● Material to process:
(** After the redeem script there is no other. *)
Lemma last_script e e2 b e3 :
  scriptIdx e = 2%nat → length (scripts e) = 3%nat → nextScript (set_numOps 0 (set_astack [] e)) = (Ok tt, e2) →
  startScript e2 = (Ok b, e3) → b = true ∧ dstack e3 = dstack e.
Proof.
  intros Hi Hs H2 H3. destruct e as [fl tx ix b16 scr si lcs tok sav ds as_ cs no]. engine. subst si.
  unfold nextScript in H2. apply bind_run in H2 as (e4&e5&E4&H2). injection E4 as <- <-. engine. cbn [Nat.eqb andb] in H2. injection H2 as <-.
  assert (scr !! 3%nat = None) as Hn by (apply lookup_ge_None; lia).
  unfold startScript in H3. apply bind_run in H3 as (e4&e5&E4&H3). injection E4 as <- <-. cbv zeta in H3. engine.
  rewrite Hn in H3. rewrite bool_decide_eq_false_2 in H3 by done. rewrite Hn in H3. by inversion H3.
Qed.

(** The redeem script ran to a true stack. *)
Lemma runs_multisig more fuel e m keys rest r r' :
  1 ≤ m ≤ Z.of_nat (length keys) → Forall compressed keys → (length keys ≤ 15)%nat → length (scripts e) = 2%nat →
  execLoop more fuel (third e (multisig m keys) rest) = Some (Ok tt, r) → CheckErrorCondition true r = (Ok tt, r') →
  ∃ sigs script e2, Z.of_nat (length sigs) = m ∧ en_flags e2 = en_flags e ∧ en_tx e2 = en_tx e ∧ en_txIdx e2 = en_txIdx e ∧
    removeSigs e2 sigs (multisig m keys) = Ok script ∧ multiSigLoop e2 script (reverse keys) sigs None = Ok true.
Proof.
  intros Hm Hk Hn Hs Hrun Hr.
  assert ((scripts e ++ [multisig m keys]) !! 2%nat = Some (multisig m keys)) as Hl2
    by (rewrite <- Hs; by rewrite lookup_app_r, Nat.sub_diag by lia).
  destruct (small_op m) as (L1&L2&L3); [lia|]. destruct (small_op (Z.of_nat (length keys))) as (N1&N2&N3); [lia|].
  eapply runs_push in Hrun; [|done|by apply Next_op|by destruct keys|done]. destruct Hrun as [f1 Hrun]. cbn [top tdata default] in Hrun. rewrite L3 in Hrun.
  eapply runs_keys in Hrun; [|done|exact Hk| |done]; [|done]. destruct Hrun as (f2&o&d&Hrun).
  eapply runs_push in Hrun; [|done|by apply Next_op|done|done]. destruct Hrun as [f3 Hrun]. cbn [top tdata default] in Hrun. rewrite N3 in Hrun.
  eapply (runs_last _ _ _ _ (mkTok [] OP_CHECKMULTISIG None false)) in Hrun; [|done|done].
  destruct Hrun as (e1&e3&b&e4&Hx&_&H3&H4&H5). apply exec_op in Hx; [|done|done].
  cbn [top] in Hx. rewrite opfunc_multisig in Hx.
  destruct e as [fl tx ix b16 scr si lcs tok sav ds as_ cs no]. unfold third in *. engine.
  eapply checkMultiSig_inv in Hx; [|rewrite <- (length_reverse keys) in Hm; exact Hm|by rewrite length_reverse|engine; by rewrite length_reverse].
  destruct Hx as (sigs&dummy&st'&script&success&e2&_&Hlen&F1&F2&F3&Hrem&Hloop&Hd&Hfr). 
  exists sigs, script, e2. unfold subScript in Hrem. cbn [scripts scriptIdx lastCodeSep set_numOps set_tokenizer set_dstack] in Hrem. rewrite Hl2 in Hrem. split_and!; [done..|].
  destruct success; [done|]. destruct Hfr as (_&_&_&_&Fs&Fi&_).
  eapply last_script in H4; [|exact Fi| |exact H3]; [|rewrite Fs; engine; rewrite length_app, Hs; done]. destruct H4 as [-> H4].
  destruct H5 as [[_ ->]|[? _]]; [|done]. apply condition_inv in Hr as (x&st&Ex&Hx&_). rewrite H4, Hd in Ex. by injection Ex as <- _.
Qed.

(** ** The script that is signed *)

(** The data of a token of a redeem script. *)
Definition plainToken (t : Z * bytes * bytes) : Prop := t.1.2 = [] ∨ compressed t.1.2.

Lemma tokens_op n op rest o d :
  opcodeLength op = 1 → (∀ n' o', Forall plainToken (tokensFrom n' (mkTok rest o' None false))) →
  Forall plainToken (tokensFrom n (mkTok (op :: rest) o d false)).
Proof.
  intros Hop Hr. destruct n as [|n]; [constructor|]. cbn [tokensFrom]. rewrite Next_op by done.
  constructor; [by left|apply Hr].
Qed.

Lemma tokens_keys n keys tail o d :
  Forall compressed keys → (∀ n' o' d', Forall plainToken (tokensFrom n' (mkTok tail o' d' false))) →
  Forall plainToken (tokensFrom n (mkTok (pushKeys keys ++ tail) o d false)).
Proof.
  intros Hk Ht. revert n o d. induction Hk as [|k keys Hk _ IH]; intros n o d; [apply Ht|].
  destruct n as [|n]; [constructor|]. cbn [tokensFrom].
  pose proof (Next_plain k (pushKeys keys ++ tail) o d (plain_33 k Hk)) as Hn. rewrite (proj1 Hk) in Hn.
  change (pushKeys (k :: keys)) with ((OP_DATA_33 :: k) ++ pushKeys keys). rewrite <- app_assoc. cbn [app].
  change (Z.of_nat 33) with OP_DATA_33 in Hn. rewrite Hn. constructor; [by right|apply IH].
Qed.

Lemma tokens_multisig m keys :
  1 ≤ m ≤ Z.of_nat (length keys) → Forall compressed keys → (length keys ≤ 15)%nat → Forall plainToken (tokens (multisig m keys)).
Proof.
  intros Hm Hk Hn. apply tokens_op; [apply small_op; lia|]. intros n1 o1. apply tokens_keys; [done|]. intros n2 o2 d2.
  apply tokens_op; [apply small_op; lia|]. intros n3 o3. apply tokens_op; [done|]. intros n4 o4. by rewrite tokensFrom_done.
Qed.

Lemma removeSigs_same e sigs script :
  Forall plainToken (tokens script) → Forall (fun sig => head sig = Some 48) sigs → removeSigs e sigs script = Ok script.
Proof.
  intros Ht Hs. induction Hs as [|sig sigs Hh _ IH]; cbn [removeSigs]; [done|].
  assert (removeOpcodeByData script sig = (script, false)) as ->; [|by rewrite andb_false_r].
  unfold removeOpcodeByData, removeTokens. case_bool_decide; [done|]. destruct (existsb _ _) eqn:E; [|done].
  apply existsb_exists in E as ([[op data] raw]&Hin&[_ Hd%bool_decide_eq_true]%andb_prop). subst data.
  apply list_elem_of_In in Hin. rewrite Forall_forall in Ht. destruct (Ht _ Hin) as [?|[_ Hc]]; cbn in *; [done|].
  rewrite Hh in Hc. by destruct Hc.
Qed.

(** ** An input that spends a coin of the set *)

Lemma pkScript_p2sh set : length (Hash160 (redeemScript set)) = 20%nat → signers_pkScript set = p2sh (Hash160 (redeemScript set)).
Proof.
  intros Hh. unfold signers_pkScript, p2shScript, pkScript, hash160Of. cbn [kind hash].
  change (destP2SH =? destP2SH) with true. cbv iota. unfold NewScriptBuilder. rewrite AddOp_ok by done.
  rewrite AddData_plain; [|by apply plain_20|done]. rewrite AddOp_ok; [|by rewrite length_app; cbn; rewrite Hh].
  cbn. by rewrite Hh.
Qed.

Lemma is_p2sh h : length h = 20%nat → isScriptHashScript (p2sh h) = true.
Proof. intros Hh. do 20 (destruct h as [|? h]; [discriminate Hh|]). destruct h; [by vm_compute|discriminate Hh]. Qed.

(** As many signatures as the set requires, each by a key of its own and over
    the input with the redeem script in place. *)
Definition spentBySigners (set : signerSet) (tx : MsgTx) (i : nat) : Prop :=
  ∃ sigs ks, Z.of_nat (length sigs) = Required set ∧ sublist ks (pubKeys set) ∧
    Forall2 (fun sig key => sig ≠ [] ∧
      goodSig (calcSignatureHash (redeemScript set) (default 0 (last sig)) tx i) (removelast sig) key) sigs ks.

Context `{GR : GoRuntime} {EO : EcdsaOk}.

Lemma parseSig_tag e sig s : parseSig e sig = Some s → head sig = Some 48.
Proof. unfold parseSig. destruct (_ || _); apply parseSig_head. Qed.

Lemma checked_tag e script sig key : checked e script sig key → head sig = Some 48.
Proof. intros (Hne&s&k&Hp&_). apply parseSig_tag in Hp. destruct sig as [|x [|y sig]]; [done|done|exact Hp]. Qed.

Lemma checked_good e script sig key :
  checked e script sig key →
  sig ≠ [] ∧ goodSig (calcSignatureHash script (default 0 (last sig)) (en_tx e) (en_txIdx e)) (removelast sig) key.
Proof.
  intros (Hne&s&k&Hp&Hk&Hv). split; [done|]. apply orb_prop in Hv as [(c&Hc&He)%sigCache_cached|Hv]; [by eapply cached_good|].
  exists s, k. split; [|done]. unfold parseSig in Hp. destruct (_ || _); eauto.
Qed.

Lemma multisig_signed set e r r' more fuel rest :
  set_ok set → length (scripts e) = 2%nat →
  execLoop more fuel (third e (redeemScript set) rest) = Some (Ok tt, r) → CheckErrorCondition true r = (Ok tt, r') →
  spentBySigners set (en_tx e) (en_txIdx e).
Proof.
  intros Hset Hs Hrun Hr. destruct (redeem_multisig set Hset) as [Hm Hred]. destruct Hset as (_&Hk&Hn). rewrite Hred in Hrun.
  destruct (runs_multisig _ _ _ _ _ _ _ _ Hm Hk Hn Hs Hrun Hr) as (sigs&script&e2&Hlen&_&Ht&Hi&Hrem&Hloop).
  apply multiSigLoop_checked in Hloop as (ks&Hsub&Hf); [|done].
  assert (script = redeemScript set) as ->.
  { rewrite Hred. rewrite removeSigs_same in Hrem; [by injection Hrem|by apply tokens_multisig|].
    clear -Hf EO. induction Hf as [|sig key sigs ks Hc _ IH]; constructor; [by eapply checked_tag|done]. }
  exists (reverse sigs), (reverse ks). rewrite length_reverse. split_and!; [done| |].
  - apply sublist_rev in Hsub. by rewrite reverse_involutive in Hsub.
  - apply Forall2_reverse. rewrite <- Ht, <- Hi. eapply Forall2_impl; [exact Hf|]. intros. by apply checked_good.
Qed.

● The task: Within the listing above, locate the line containing "destruct success; [done|]." and the line containing "pose proof (Next_plain". Reproduce those two lines and all lines between them exactly, with nothing added.

● Solution for this exercise:
  destruct success; [done|]. destruct Hfr as (_&_&_&_&Fs&Fi&_).
  eapply last_script in H4; [|exact Fi| |exact H3]; [|rewrite Fs; engine; rewrite length_app, Hs; done]. destruct H4 as [-> H4].
  destruct H5 as [[_ ->]|[? _]]; [|done]. apply condition_inv in Hr as (x&st&Ex&Hx&_). rewrite H4, Hd in Ex. by injection Ex as <- _.
Qed.

(** ** The script that is signed *)

(** The data of a token of a redeem script. *)
Definition plainToken (t : Z * bytes * bytes) : Prop := t.1.2 = [] ∨ compressed t.1.2.

Lemma tokens_op n op rest o d :
  opcodeLength op = 1 → (∀ n' o', Forall plainToken (tokensFrom n' (mkTok rest o' None false))) →
  Forall plainToken (tokensFrom n (mkTok (op :: rest) o d false)).
Proof.
  intros Hop Hr. destruct n as [|n]; [constructor|]. cbn [tokensFrom]. rewrite Next_op by done.
  constructor; [by left|apply Hr].
Qed.

Lemma tokens_keys n keys tail o d :
  Forall compressed keys → (∀ n' o' d', Forall plainToken (tokensFrom n' (mkTok tail o' d' false))) →
  Forall plainToken (tokensFrom n (mkTok (pushKeys keys ++ tail) o d false)).
Proof.
  intros Hk Ht. revert n o d. induction Hk as [|k keys Hk _ IH]; intros n o d; [apply Ht|].
  destruct n as [|n]; [constructor|]. cbn [tokensFrom].
  pose proof (Next_plain k (pushKeys keys ++ tail) o d (plain_33 k Hk)) as Hn. rewrite (proj1 Hk) in Hn.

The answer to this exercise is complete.